02 Februari 2010

PEMKAB MUKOMUKO MINTA PERTIMBANGKAN RASKIN 2010

Bengkulu, 1/2 (ANTARA) - Pemerintah Kabupaten (Pemkab) Mukomuko, Provinsi Bengkulu minta mempertimbangkan jatah beras miskin untuk 6.525 rumah tangga sasaran (RTS) yang dialokasikan pemerintah pusat di daerah itu.

"Sebaiknya dipertimbangkan karena masih banyak masyarakat miskin di daerah itu. Pertimbangan lain harga beras juga amat tinggi sekarang ini," kata Kepala Dinas Kesejahteraan Sosial Provinsi Bengkulu Arifin Daud, usai mengikuti evaluasi program raskin 2009 dan sosialisasi program raskin 2010 oleh Bulog Bengkulu, Senin.


Menurutnya, raskin amat bermanfaat bagi mereka yang berpenghasilan rendah, terutama masyarakat yang tidak memiliki lahan pertanian seperti nelayan, buruh perkebunan, dan buruh bangunan.

Selain itu program tersebut juga merupakan program nasional yang seharusnya bersama-sama disukseskan oleh pemerintah daerah.

"Ini ketiga kalinya, Pemkab Mukomuko menolak raskin dengan alasan tidak ingin membuat masyarakat malas mengolah lahan, tetapi masalahnya bagaimana dengan masyarakat yang tidak punya lahan seperti nelayan dan lainnya," katanya.

Kepala Bulog Divisi Regional (Divre) Bengkulu Rizal Effendi mengatakan, Pemkab Mukomuko kembali menolak jatah raskin untuk 6.525 rumah tangga sasaran (RTS).

"Jatah pada 2010 kembali ditolak dan sejak tahun 2009 ada peraturan baru bahwa jatah raskin yang ditolak harus dikembalikan ke pusat, tidak bisa lagi dibagikan ke daerah lain," ujarnya.

Dalam surat penolakan yang disampaikan Bupati Mukomuko, tidak dijelaskan secara rinci alasan penolakan, tetapi hanya menyebutkan, tidak ingin memanjakan masyarakatnya dengan program pemerintah itu.

Selain itu Kabupaten Mukomuko yang juga merupakan salah satu daerah lumbung padi di Bengkulu.

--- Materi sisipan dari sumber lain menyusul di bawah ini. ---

(** * Blueberry: the intent-to-spec-to-code pipeline of [blueberry/agents.py]

    A shallow embedding of [MasterAgent] and [CodeAgent].  The language
    model, the code-editing agent and the operator console are external:
    they are oracles (functions of the calls made so far, or a script of
    typed lines), and every method is a function of the state it threads.

    Strings are sequences of ASCII characters; Python [int] is [Z]. *)

From Stdlib Require Import ZArith Lia List Ascii String Bool.
From Stdlib Require Import DecimalString DecimalNat.
From stdpp Require Import base option list strings gmap.

Open Scope string_scope.
Open Scope Z_scope.

(** ** Python strings *)

Module PyStr.

(** [str.lower] on an ASCII character: 'A'..'Z' move to 'a'..'z'. *)
Definition lower_ascii (c : ascii) : ascii :=
  let n := nat_of_ascii c in
  if ((65 <=? n) && (n <=? 90))%nat then ascii_of_nat (n + 32) else c.

Fixpoint lower (s : string) : string :=
  match s with
  | EmptyString => EmptyString
  | String c r => String (lower_ascii c) (lower r)
  end.

(** [s.replace(old, new)] for a one-character [old]. *)
Fixpoint replace (old : ascii) (new : string) (s : string) : string :=
  match s with
  | EmptyString => EmptyString
  | String c r =>
      if Ascii.eqb c old then new ++ replace old new r
      else String c (replace old new r)
  end.
(** * FancyTracker (Firefox port): tracking store, identity keys, block lists

    A shallow embedding of the extension's background script
    (per-tab listener store, identity keys, block matching, tab lifecycle),
    of the popup's block-list export/import, and of the page-side hook on
    [Window.prototype.addEventListener], followed by the properties proved
    about them.

    JavaScript strings are modelled as [string]; every character stands for
    one code unit below 256.  Tab ids are integers ([Z]); the objects used as
    dictionaries keyed by tab id are finite maps ([gmap Z _]) and the
    [Set] of identity keys is a finite set ([gset string]). *)

From stdpp Require Import gmap strings list pretty.
From Stdlib Require Import Ascii ZArith Lia.

#[local] Open Scope string_scope.
#[local] Open Scope list_scope.
#[local] Set Warnings "-register-all,-clear-no-such-hyp".

(* ================================================================== *)
(** * JavaScript string primitives used by the scripts *)
(* ================================================================== *)

Module Js.

(** Truthiness of a possibly missing string: [undefined] and [''] are
    falsy. *)
Definition truthy (o : option string) : bool :=
  match o with
  | Some (String _ _) => true
  | _ => false
  end.

(** [o || d] for a possibly missing string [o]. *)
Definition or_else (o : option string) (d : string) : string :=
  match o with
  | Some (String c s) => String c s
  | _ => d
  end.

(** [s.includes(sub)]. *)
Fixpoint includes (s sub : string) : bool :=
  String.prefix sub s ||
  match s with
  | EmptyString => false
  | String _ s' => includes s' sub
  end.

(** [l.includes(x)] on an array of strings. *)
Definition array_includes (l : list string) (x : string) : bool :=
  existsb (String.eqb x) l.
(** * voice-copilot: session orchestration, embedded and verified

    A shallow embedding of the orchestration code of the voice
    transcriber (package [voice_transcriber]): the hotkey chord detector,
    the audio recorder, the lazily loaded transcription model, the
    text-to-speech front end and the service that wires them together.

    Conventions of the embedding.
    - A Python [str] is the list of its code points ([pystr]); [len] is
      [length].  [str.lower] and [str.isspace] belong to the Python
      runtime and are taken through the class [PyRuntime].
    - A clock reading ([time.time()], seconds as a float) is a rational
      number; every function that reads the clock takes the value read
      as an argument.
    - A call into an external library (whisper, sounddevice, pygame, the
      clipboard) is represented by its outcome, passed as an argument:
      [Some v] when it returns [v], [None] when it raises.
    - Code run for its effect on the outside world (a thread started, a
      notification shown, the mixer stopped) is recorded in the list of
      effects a function returns next to the new state. *)

From Stdlib Require Import QArith Lqa Ascii String.
From stdpp Require Import gmap strings list.

Local Open Scope bool_scope.

(** ** Python strings and truthiness *)

Abbreviation pystr := (list N).

(** An ASCII literal as a Python string. *)
Definition py (s : string) : pystr :=
  (fun a => N_of_ascii a) <$> list_ascii_of_string s.

(** [if x:] on a string: the empty string is falsy. *)
Definition truthy {A} (s : list A) : bool :=
  match s with [] => false | _ :: _ => true end.

(** [if x:] on an [Optional[str]]. *)
Definition truthy_opt {A} (o : option (list A)) : bool :=
  match o with Some s => truthy s | None => false end.

Class PyRuntime := {
  str_lower : pystr -> pystr;
  chr_isspace : N -> bool
}.

(** A runtime for the ASCII range, used to run the model on examples:
    [A]..[Z] are lowered, the whitespace characters are those of
    [str.isspace]. *)
Definition ascii_lower (c : N) : N :=
  if (65 <=? c)%N && (c <=? 90)%N then (c + 32)%N else c.

Definition unicode_space (c : N) : bool :=
  ((9 <=? c) && (c <=? 13) || (28 <=? c) && (c <=? 32) || (c =? 133)
   || (c =? 160) || (c =? 5760) || (8192 <=? c) && (c <=? 8202)
   || (c =? 8232) || (c =? 8233) || (c =? 8239) || (c =? 8287)
   || (c =? 12288))%N.

Definition ascii_runtime : PyRuntime :=
  {| str_lower := fun s => ascii_lower <$> s; chr_isspace := unicode_space |}.

(** ** Clock readings *)

Definition Qltb (a b : Q) : bool := negb (Qle_bool b a).

(** ** Effects on the outside world *)

Inductive Effect :=
| StartRecordingThread                       (* Thread(target=_record_audio).start() *)
| JoinRecordingThread                        (* recording_thread.join(timeout=1.0) *)
| WriteWav (filename : pystr) (rate : Z) (audio : list Q)
| SaveRecordingCopy (audio : list Q)
| StartProcessingThread (audio_file : pystr) (* Thread(target=_process_audio) *)
| StartTtsThread                             (* Thread(target=_process_tts) *)
| StartSpeechThread (text : pystr)           (* Thread(target=_speech_worker) *)
| JoinSpeechThread                           (* speech_thread.join(timeout=1.0) *)
| MixerStop                                  (* pygame.mixer.music.stop() *)
| Unlink (file : pystr)                      (* os.unlink *)
| TypeText (text : pystr)                    (* TextInserter.insert_text *)
| TraySetRecording (recording : bool)
| TrayStop
| Notify (title message : pystr).

(** ** config.py *)

Module Config.

Record Config := {
  sample_rate : Z;
  channels : Z;
  chunk_size : Z;
  model_name : pystr;
  hotkey : list pystr;
  tts_hotkey : list pystr;
  show_system_tray : bool;
  show_notifications : bool;
  min_recording_duration : Q;
  max_recording_duration : Q;
  debug : bool;
  save_recordings : bool
}.

(** The global [config = Config()]. *)
Definition config : Config := {|
  sample_rate := 16000;
  channels := 1;
  chunk_size := 1024;
  model_name := py "base";
  hotkey := [py "ctrl"; py "f1"];
  tts_hotkey := [py "ctrl"; py "f2"];
  show_system_tray := true;
  show_notifications := true;
  min_recording_duration := 1 # 2;
  max_recording_duration := 30;
  debug := false;
  save_recordings := false
|}.

End Config.

(** ** hotkey_handler.py *)

Module HotkeyHandler.
Import Config.

(** A key as pynput delivers it: a [KeyCode] carries [char] (possibly
    [None]) and has no [name]; a member of the [Key] enumeration has a
    [name] and no [char]. *)
Inductive Key :=
| KeyCode (char : option pystr)
| SpecialKey (name : pystr).

(** The callbacks registered by [start]; firing one is an output of the
    key handlers. *)
Inductive Callback := OnPress | OnRelease | OnTtsPress.

Record HotkeyHandler := {
  on_press_callback : bool;      (* [is not None] *)
  on_release_callback : bool;
  on_tts_press_callback : bool;
  is_listening : bool;
  pressed_keys : gset pystr;
  state_record : bool;           (* hotkey_states['record'] *)
  state_tts : bool;              (* hotkey_states['tts'] *)
  last_tts_trigger : Q;
  tts_debounce_time : Q
}.

(** [HotkeyHandler.__init__]. *)
Definition init : HotkeyHandler := {|
  on_press_callback := false;
  on_release_callback := false;
  on_tts_press_callback := false;
  is_listening := false;
  pressed_keys := ∅;
  state_record := false;
  state_tts := false;
  last_tts_trigger := 0;
  tts_debounce_time := 1 # 2
|}.

Definition set_pressed_keys (ks : gset pystr) (h : HotkeyHandler) :=
  {| on_press_callback := on_press_callback h;
     on_release_callback := on_release_callback h;
     on_tts_press_callback := on_tts_press_callback h;
     is_listening := is_listening h;
     pressed_keys := ks;
     state_record := state_record h;
     state_tts := state_tts h;
     last_tts_trigger := last_tts_trigger h;
     tts_debounce_time := tts_debounce_time h |}.

Definition set_states (r t : bool) (h : HotkeyHandler) :=
  {| on_press_callback := on_press_callback h;
     on_release_callback := on_release_callback h;
     on_tts_press_callback := on_tts_press_callback h;
     is_listening := is_listening h;
     pressed_keys := pressed_keys h;
     state_record := r;
     state_tts := t;
     last_tts_trigger := last_tts_trigger h;
     tts_debounce_time := tts_debounce_time h |}.

Definition set_last_tts_trigger (t : Q) (h : HotkeyHandler) :=
  {| on_press_callback := on_press_callback h;
     on_release_callback := on_release_callback h;
     on_tts_press_callback := on_tts_press_callback h;
     is_listening := is_listening h;
     pressed_keys := pressed_keys h;
     state_record := state_record h;
     state_tts := state_tts h;
     last_tts_trigger := t;
     tts_debounce_time := tts_debounce_time h |}.

(** [start], given whether the pynput listener could be created. *)
Definition start (listener_ok : bool) (on_tts_press : bool)
    (h : HotkeyHandler) : bool * HotkeyHandler :=
  if is_listening h then (false, h)
  else
    let h1 := {| on_press_callback := true;
                 on_release_callback := true;
                 on_tts_press_callback := on_tts_press;
                 is_listening := listener_ok;
                 pressed_keys := pressed_keys h;
                 state_record := state_record h;
                 state_tts := state_tts h;
                 last_tts_trigger := last_tts_trigger h;
                 tts_debounce_time := tts_debounce_time h |} in
    (listener_ok, h1).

"Alasan bupati memang logis, tetapi harus dipahami bahwa tidak seluruhnya masyarakat Mukomuko memiliki lahan persawahan, apalagi mereka yang bekerja sebagai buruh perkebunan tentu membutuhkan raskin," katanya.

Sementara itu, jatah raskin untuk Provinsi Bengkulu pada 2010 yang sudah ditetapkan Gubernur Bengkulu pada 19 Januari 2010 sebanyak 18.813 ton untuk 120.602 RTS.

Jumlah raskin dan penerima pada tahun ini berkurang dari data pada 2009 dimana jumlah raskin sebanyak 23.880 ton dengan penerima 140.626 RTS.

"Jumlah raskin per RTS juga berkurang dari 15 kilogram menjadi 13 kilogram, tetapi harganya tetap sama Rp1.600 per kilogram," katanya.